_What the task requires:_ Reproduce the tail of the data exactly. It starts at the line containing "session s0 (hs" and runs to the last line.

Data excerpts
Start of Block

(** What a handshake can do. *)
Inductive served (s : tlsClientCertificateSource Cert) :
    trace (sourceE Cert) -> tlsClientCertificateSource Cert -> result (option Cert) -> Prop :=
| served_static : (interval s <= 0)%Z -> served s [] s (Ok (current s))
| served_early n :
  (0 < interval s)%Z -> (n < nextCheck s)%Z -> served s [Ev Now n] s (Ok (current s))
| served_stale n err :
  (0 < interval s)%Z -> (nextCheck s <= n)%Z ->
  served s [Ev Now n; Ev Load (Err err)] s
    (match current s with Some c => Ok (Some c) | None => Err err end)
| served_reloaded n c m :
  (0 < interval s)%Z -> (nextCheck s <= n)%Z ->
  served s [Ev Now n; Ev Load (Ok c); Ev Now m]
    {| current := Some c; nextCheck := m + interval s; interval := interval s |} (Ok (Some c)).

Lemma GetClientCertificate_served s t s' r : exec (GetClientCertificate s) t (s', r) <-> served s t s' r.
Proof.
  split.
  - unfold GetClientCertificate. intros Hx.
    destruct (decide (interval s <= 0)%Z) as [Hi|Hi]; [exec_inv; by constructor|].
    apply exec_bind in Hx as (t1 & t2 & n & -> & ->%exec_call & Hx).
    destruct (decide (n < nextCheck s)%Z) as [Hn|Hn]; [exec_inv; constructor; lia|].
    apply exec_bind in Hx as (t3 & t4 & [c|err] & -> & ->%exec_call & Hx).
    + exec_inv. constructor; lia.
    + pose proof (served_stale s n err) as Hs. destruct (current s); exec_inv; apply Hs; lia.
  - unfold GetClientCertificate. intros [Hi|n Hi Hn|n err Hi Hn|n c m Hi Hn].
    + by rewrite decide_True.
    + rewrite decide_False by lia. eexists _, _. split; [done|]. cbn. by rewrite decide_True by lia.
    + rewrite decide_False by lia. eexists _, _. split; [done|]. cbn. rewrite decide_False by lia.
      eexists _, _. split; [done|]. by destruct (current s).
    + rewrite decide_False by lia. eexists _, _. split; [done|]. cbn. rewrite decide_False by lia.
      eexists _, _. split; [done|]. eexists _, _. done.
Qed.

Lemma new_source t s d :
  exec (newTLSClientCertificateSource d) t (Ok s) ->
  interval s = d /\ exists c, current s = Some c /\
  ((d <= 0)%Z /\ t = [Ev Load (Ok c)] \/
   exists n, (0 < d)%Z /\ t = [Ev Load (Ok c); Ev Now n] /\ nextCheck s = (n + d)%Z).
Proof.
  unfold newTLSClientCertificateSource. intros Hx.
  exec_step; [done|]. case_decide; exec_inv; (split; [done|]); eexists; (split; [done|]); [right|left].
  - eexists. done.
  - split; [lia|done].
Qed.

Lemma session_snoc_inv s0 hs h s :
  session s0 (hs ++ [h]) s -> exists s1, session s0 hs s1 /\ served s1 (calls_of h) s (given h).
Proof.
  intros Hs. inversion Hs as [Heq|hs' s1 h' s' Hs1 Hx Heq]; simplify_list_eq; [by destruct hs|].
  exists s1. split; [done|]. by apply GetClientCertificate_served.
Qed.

End of Block

_Solution below:_
  session s0 (hs ++ [h]) s -> exists s1, session s0 hs s1 /\ served s1 (calls_of h) s (given h).
Proof.
  intros Hs. inversion Hs as [Heq|hs' s1 h' s' Hs1 Hx Heq]; simplify_list_eq; [by destruct hs|].
  exists s1. split; [done|]. by apply GetClientCertificate_served.
Qed.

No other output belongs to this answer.